▼▼▼

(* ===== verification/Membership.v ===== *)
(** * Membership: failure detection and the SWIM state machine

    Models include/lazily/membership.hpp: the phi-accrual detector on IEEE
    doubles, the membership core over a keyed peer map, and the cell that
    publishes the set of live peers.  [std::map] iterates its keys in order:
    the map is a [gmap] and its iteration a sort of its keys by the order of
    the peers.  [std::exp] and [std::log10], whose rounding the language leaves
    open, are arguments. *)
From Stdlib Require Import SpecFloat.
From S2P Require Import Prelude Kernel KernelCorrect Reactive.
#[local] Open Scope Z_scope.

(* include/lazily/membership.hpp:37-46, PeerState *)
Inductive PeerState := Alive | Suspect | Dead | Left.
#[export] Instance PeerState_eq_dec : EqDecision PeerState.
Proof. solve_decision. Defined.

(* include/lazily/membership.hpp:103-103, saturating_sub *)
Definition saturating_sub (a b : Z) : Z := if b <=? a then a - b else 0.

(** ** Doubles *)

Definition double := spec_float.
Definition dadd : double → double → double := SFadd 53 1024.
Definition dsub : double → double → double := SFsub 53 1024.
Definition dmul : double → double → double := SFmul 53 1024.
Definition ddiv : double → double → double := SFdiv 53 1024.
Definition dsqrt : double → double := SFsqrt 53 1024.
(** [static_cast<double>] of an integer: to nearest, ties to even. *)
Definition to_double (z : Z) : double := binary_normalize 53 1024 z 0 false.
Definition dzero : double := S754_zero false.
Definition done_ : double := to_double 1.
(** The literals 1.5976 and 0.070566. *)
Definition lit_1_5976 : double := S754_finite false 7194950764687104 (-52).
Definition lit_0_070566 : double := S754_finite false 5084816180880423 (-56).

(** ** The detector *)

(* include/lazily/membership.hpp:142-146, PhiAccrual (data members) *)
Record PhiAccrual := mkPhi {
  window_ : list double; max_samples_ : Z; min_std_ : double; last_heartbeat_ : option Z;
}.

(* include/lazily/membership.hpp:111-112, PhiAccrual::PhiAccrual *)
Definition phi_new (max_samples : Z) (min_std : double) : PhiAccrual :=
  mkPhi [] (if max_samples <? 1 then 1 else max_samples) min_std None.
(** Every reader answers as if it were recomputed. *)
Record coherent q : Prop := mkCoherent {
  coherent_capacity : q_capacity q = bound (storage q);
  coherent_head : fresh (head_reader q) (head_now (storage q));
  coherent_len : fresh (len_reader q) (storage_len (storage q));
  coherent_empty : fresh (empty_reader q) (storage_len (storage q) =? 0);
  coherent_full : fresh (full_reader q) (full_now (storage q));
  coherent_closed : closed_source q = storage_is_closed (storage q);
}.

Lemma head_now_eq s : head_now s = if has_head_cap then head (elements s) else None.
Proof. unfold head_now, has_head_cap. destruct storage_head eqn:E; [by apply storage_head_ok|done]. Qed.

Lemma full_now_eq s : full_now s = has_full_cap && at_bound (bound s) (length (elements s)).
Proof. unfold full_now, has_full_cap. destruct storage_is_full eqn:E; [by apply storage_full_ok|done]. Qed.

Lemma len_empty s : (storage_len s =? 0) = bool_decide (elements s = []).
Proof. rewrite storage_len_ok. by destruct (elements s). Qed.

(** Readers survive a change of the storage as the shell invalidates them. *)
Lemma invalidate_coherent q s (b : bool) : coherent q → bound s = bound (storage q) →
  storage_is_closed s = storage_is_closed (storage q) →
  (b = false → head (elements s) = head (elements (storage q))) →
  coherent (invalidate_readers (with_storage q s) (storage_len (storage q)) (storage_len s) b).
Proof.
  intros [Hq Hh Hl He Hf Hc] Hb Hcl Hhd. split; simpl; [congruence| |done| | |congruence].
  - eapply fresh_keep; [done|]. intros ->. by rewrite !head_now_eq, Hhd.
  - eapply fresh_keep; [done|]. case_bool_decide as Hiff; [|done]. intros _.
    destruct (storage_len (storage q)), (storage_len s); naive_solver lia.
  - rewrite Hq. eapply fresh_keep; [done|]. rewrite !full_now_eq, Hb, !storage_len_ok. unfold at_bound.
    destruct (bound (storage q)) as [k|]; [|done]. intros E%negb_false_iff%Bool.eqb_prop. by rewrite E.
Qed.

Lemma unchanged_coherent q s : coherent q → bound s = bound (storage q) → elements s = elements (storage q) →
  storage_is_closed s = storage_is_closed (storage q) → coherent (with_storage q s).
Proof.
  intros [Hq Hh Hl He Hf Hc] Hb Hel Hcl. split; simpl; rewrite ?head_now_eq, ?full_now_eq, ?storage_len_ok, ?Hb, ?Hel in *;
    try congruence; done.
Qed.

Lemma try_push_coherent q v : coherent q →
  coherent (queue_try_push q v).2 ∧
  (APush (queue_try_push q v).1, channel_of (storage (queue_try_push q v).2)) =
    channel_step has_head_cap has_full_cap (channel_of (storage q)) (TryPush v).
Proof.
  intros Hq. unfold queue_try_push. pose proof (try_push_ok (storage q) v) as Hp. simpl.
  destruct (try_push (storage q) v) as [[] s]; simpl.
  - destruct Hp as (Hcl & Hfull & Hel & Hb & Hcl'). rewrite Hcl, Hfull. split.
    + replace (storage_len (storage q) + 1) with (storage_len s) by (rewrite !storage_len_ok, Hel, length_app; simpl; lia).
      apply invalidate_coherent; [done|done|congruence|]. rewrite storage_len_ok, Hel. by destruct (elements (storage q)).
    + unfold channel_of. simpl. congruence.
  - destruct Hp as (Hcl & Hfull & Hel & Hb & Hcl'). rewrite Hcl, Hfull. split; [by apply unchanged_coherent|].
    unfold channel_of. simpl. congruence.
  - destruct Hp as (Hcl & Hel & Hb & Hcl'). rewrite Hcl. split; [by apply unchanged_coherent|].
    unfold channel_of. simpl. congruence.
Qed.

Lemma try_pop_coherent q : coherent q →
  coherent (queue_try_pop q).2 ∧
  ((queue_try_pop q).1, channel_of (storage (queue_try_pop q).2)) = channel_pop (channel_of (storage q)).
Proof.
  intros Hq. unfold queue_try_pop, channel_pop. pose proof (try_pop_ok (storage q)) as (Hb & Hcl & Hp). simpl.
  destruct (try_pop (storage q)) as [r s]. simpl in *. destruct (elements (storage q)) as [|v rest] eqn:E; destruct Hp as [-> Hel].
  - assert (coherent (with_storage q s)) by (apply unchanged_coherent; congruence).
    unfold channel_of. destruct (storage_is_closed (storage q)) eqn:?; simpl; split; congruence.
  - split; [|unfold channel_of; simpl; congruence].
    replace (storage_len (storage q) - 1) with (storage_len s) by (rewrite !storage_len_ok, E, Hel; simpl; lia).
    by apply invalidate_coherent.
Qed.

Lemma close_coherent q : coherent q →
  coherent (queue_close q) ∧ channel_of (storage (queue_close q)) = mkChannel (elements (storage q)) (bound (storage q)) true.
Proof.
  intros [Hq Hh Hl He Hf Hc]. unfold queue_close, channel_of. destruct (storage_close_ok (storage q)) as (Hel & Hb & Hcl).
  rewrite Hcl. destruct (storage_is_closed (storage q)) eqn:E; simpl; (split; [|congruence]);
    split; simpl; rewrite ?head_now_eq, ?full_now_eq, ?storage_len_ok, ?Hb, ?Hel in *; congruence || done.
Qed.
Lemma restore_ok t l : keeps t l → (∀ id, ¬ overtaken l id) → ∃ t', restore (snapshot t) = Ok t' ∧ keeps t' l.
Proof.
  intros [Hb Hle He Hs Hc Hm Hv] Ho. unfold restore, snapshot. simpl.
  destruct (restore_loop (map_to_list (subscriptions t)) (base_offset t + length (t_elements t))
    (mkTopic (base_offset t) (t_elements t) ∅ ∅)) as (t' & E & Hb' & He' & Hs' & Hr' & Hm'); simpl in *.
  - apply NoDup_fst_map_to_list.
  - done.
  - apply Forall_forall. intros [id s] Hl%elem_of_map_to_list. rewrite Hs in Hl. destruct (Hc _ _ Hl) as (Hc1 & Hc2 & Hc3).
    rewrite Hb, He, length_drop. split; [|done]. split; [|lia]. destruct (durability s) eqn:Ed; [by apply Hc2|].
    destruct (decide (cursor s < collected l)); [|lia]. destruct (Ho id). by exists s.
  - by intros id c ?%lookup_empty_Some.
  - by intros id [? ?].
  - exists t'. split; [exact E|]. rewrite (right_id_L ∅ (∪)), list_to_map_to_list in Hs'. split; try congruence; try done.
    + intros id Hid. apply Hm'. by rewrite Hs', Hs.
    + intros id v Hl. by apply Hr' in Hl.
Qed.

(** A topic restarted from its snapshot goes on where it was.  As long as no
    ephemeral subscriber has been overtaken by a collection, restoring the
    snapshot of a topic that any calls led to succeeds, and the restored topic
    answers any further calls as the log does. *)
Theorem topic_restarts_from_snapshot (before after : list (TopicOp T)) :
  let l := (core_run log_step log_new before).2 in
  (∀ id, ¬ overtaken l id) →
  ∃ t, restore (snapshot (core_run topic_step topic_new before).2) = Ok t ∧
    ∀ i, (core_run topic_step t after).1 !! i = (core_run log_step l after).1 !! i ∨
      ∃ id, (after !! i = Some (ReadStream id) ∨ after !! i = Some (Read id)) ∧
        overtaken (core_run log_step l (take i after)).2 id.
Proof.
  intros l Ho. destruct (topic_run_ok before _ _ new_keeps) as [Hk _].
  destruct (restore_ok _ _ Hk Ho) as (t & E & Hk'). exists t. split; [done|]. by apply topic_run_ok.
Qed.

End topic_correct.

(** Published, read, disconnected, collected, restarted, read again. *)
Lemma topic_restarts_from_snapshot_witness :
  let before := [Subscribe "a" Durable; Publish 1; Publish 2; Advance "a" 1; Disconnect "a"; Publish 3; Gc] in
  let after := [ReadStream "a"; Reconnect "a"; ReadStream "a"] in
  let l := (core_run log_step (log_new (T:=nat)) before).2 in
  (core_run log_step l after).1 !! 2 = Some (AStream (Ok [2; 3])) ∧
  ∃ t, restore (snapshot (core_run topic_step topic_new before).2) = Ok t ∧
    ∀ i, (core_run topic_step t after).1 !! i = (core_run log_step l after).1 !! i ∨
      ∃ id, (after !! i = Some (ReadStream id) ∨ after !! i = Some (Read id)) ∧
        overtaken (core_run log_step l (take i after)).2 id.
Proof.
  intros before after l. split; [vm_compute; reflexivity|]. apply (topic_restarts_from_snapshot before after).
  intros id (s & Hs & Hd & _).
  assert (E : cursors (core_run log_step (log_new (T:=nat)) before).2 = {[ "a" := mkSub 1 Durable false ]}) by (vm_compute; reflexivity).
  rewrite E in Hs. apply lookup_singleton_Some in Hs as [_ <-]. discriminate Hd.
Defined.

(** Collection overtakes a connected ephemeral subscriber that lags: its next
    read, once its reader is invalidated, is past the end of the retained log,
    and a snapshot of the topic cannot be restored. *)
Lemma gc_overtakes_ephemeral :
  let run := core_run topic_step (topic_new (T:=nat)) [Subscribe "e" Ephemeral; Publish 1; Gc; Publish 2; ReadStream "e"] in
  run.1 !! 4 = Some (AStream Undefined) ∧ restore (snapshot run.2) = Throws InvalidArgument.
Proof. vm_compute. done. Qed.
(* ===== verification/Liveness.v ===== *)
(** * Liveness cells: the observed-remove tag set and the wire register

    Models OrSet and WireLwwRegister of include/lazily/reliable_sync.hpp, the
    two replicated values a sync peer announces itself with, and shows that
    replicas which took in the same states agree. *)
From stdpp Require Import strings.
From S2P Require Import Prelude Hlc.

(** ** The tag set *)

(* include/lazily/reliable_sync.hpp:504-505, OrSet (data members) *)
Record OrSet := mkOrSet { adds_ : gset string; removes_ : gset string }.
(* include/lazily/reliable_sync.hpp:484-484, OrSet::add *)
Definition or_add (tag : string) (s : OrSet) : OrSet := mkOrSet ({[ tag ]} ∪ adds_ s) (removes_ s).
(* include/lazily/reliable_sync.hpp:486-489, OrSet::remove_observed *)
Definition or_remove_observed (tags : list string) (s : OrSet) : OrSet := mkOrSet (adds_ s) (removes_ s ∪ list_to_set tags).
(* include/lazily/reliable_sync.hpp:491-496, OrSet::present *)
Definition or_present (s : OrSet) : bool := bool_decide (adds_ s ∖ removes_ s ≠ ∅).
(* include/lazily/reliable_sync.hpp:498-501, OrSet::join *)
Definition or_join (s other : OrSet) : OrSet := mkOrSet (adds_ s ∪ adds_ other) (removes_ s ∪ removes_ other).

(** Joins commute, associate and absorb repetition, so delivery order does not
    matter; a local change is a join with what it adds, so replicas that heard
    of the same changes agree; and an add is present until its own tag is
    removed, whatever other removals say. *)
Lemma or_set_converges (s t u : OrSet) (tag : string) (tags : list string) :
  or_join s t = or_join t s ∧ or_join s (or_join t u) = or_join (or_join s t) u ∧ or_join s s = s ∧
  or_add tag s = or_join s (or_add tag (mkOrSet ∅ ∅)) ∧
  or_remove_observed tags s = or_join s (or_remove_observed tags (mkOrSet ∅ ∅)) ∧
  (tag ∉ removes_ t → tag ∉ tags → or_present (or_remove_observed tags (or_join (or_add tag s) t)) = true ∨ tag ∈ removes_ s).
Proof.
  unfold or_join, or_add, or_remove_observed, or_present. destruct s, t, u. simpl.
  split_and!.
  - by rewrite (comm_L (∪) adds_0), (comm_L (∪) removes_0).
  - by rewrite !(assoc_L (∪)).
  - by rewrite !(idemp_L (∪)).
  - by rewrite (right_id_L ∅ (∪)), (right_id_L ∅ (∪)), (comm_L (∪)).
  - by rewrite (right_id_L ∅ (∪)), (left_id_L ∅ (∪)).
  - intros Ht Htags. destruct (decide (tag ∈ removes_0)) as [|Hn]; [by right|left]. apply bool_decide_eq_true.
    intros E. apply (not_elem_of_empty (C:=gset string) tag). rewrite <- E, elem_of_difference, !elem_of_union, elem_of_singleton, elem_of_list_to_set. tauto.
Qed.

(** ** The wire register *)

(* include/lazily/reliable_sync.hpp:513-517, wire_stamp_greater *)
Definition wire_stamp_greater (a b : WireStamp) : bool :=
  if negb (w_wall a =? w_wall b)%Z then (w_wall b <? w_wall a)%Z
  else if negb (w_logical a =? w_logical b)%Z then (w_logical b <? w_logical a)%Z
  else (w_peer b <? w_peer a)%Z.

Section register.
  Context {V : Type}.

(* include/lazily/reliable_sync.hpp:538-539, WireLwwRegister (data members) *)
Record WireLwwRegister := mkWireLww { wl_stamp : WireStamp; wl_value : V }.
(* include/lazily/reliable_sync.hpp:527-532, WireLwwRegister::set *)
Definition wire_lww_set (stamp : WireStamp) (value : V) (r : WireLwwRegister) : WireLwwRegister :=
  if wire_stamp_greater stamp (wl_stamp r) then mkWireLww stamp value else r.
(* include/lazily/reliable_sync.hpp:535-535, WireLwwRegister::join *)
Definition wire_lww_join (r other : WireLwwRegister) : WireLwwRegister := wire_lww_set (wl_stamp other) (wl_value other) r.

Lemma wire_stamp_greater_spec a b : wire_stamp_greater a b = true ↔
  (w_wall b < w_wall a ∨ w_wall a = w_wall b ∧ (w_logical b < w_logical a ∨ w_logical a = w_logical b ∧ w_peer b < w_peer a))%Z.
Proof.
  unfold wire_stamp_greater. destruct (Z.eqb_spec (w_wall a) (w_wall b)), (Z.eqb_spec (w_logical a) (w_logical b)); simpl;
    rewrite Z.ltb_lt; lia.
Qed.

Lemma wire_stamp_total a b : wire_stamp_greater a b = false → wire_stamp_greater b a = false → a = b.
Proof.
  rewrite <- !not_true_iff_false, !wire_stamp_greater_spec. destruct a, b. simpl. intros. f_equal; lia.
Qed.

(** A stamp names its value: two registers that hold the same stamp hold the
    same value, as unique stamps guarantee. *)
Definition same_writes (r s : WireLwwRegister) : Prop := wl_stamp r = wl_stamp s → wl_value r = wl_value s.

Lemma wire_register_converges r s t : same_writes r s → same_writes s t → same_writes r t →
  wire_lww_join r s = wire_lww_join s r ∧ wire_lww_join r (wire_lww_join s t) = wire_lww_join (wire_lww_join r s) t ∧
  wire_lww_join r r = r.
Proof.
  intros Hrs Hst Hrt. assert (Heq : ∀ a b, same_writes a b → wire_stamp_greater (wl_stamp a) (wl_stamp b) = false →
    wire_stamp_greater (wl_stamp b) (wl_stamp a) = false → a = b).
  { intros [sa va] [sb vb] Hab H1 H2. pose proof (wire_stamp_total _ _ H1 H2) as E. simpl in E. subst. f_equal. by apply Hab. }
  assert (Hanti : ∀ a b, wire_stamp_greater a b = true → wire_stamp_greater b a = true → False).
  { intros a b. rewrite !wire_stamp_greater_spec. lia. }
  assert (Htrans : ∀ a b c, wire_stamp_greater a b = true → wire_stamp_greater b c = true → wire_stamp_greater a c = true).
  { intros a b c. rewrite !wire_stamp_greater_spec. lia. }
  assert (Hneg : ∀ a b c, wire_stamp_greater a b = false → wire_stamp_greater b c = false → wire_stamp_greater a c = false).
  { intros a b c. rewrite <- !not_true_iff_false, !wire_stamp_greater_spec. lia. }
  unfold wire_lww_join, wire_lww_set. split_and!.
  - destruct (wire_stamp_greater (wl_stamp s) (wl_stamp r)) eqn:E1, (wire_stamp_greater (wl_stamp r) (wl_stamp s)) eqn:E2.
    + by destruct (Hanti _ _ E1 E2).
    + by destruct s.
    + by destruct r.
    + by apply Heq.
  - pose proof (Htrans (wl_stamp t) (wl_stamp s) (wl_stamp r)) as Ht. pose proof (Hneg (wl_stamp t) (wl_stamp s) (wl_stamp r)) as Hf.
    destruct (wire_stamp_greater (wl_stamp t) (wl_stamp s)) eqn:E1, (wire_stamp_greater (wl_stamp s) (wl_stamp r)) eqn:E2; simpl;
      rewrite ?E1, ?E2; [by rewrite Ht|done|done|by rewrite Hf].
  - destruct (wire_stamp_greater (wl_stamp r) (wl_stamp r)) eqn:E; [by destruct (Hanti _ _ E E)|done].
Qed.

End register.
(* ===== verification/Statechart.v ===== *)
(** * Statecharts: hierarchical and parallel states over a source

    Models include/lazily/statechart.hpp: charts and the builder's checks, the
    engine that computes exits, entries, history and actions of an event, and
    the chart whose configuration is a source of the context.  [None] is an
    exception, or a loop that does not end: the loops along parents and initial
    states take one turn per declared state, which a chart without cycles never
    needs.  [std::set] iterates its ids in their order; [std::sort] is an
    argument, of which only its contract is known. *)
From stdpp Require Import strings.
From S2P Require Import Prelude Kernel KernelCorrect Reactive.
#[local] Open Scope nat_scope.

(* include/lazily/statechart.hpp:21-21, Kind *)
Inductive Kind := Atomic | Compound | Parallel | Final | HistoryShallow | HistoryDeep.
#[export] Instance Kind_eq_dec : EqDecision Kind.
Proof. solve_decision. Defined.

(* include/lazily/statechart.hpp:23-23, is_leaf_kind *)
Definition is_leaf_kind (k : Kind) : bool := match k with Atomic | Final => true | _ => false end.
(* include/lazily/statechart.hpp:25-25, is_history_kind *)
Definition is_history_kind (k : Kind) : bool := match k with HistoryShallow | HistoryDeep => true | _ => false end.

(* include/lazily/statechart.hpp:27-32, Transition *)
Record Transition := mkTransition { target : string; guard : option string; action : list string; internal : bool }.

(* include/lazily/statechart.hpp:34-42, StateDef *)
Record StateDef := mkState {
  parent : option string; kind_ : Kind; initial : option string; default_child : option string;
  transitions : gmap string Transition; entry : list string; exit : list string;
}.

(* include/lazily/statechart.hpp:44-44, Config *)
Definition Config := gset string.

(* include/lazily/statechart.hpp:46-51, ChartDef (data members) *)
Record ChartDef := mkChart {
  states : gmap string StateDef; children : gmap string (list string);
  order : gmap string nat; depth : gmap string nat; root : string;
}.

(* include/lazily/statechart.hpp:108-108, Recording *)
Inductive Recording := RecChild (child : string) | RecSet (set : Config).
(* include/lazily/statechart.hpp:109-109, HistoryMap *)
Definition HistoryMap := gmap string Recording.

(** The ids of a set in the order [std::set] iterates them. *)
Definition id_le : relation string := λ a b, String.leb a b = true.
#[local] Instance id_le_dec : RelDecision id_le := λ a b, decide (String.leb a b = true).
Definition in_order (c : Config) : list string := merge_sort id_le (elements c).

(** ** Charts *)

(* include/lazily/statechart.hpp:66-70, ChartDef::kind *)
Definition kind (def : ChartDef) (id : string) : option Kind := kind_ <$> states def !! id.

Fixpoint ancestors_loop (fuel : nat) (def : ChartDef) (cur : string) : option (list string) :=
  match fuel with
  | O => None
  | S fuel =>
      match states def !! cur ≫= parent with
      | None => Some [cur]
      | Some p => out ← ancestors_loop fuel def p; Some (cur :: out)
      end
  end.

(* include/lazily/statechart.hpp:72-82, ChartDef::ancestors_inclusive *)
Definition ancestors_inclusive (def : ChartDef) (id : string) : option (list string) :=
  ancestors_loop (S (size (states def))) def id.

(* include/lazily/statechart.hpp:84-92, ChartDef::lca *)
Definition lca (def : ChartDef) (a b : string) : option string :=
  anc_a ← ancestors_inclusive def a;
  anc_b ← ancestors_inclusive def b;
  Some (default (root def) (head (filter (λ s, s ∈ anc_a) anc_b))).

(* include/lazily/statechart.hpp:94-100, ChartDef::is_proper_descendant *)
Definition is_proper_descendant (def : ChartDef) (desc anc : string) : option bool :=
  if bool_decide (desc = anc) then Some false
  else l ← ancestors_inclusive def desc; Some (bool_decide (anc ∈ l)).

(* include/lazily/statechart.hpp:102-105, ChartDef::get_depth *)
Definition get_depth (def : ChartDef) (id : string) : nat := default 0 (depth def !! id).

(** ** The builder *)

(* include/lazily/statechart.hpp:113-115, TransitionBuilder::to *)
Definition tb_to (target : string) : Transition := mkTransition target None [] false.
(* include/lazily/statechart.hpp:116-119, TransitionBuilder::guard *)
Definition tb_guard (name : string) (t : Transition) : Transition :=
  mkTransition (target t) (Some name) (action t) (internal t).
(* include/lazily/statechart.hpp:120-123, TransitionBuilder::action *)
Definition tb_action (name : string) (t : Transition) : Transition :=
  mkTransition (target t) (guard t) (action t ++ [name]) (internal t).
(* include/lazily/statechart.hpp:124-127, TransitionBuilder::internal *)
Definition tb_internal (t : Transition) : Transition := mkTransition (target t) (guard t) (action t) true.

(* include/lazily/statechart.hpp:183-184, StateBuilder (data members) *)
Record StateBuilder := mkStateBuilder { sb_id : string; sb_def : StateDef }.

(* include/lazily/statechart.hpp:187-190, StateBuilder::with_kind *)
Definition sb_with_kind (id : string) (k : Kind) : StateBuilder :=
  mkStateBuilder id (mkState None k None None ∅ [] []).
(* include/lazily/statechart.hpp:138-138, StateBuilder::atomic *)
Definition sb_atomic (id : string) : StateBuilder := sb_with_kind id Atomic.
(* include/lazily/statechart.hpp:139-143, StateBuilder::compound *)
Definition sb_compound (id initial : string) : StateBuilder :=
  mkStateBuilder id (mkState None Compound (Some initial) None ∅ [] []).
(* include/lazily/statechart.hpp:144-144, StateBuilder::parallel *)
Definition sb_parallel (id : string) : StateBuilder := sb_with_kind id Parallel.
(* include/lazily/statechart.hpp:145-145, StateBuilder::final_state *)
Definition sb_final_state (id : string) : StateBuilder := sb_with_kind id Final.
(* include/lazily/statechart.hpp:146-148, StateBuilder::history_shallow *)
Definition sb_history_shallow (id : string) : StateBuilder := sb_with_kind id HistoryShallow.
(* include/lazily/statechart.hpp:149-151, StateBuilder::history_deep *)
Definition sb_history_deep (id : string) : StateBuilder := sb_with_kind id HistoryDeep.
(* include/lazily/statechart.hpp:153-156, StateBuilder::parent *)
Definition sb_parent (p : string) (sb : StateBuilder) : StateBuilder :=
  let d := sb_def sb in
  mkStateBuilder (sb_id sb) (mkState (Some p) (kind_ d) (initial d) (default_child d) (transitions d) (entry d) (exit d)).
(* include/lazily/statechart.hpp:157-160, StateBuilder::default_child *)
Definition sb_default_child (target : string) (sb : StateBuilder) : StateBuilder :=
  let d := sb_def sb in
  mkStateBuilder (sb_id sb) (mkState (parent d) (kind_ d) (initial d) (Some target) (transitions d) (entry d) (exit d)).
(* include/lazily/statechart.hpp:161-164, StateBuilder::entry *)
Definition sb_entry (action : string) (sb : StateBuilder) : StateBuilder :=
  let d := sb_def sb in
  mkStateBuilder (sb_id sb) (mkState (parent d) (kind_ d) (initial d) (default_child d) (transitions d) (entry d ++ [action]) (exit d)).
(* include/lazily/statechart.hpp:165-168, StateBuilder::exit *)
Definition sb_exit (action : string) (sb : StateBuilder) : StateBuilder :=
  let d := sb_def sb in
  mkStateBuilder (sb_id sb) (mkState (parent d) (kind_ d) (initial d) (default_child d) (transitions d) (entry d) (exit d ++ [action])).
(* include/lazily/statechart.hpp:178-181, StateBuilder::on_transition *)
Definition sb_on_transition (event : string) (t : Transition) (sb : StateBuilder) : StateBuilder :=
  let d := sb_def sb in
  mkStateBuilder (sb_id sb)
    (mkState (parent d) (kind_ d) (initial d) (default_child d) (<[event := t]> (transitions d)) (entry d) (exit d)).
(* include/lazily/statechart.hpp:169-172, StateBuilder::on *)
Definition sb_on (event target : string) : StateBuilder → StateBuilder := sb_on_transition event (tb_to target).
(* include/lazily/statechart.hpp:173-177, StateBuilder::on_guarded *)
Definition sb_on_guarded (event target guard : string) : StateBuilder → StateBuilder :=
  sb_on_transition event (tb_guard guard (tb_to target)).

▲▲▲

_Problem requirements_. Which of the lines above include the word "Hneg"? List those lines.

_Result_.
  assert (Hneg : ∀ a b c, wire_stamp_greater a b = false → wire_stamp_greater b c = false → wire_stamp_greater a c = false).
  - pose proof (Htrans (wl_stamp t) (wl_stamp s) (wl_stamp r)) as Ht. pose proof (Hneg (wl_stamp t) (wl_stamp s) (wl_stamp r)) as Hf.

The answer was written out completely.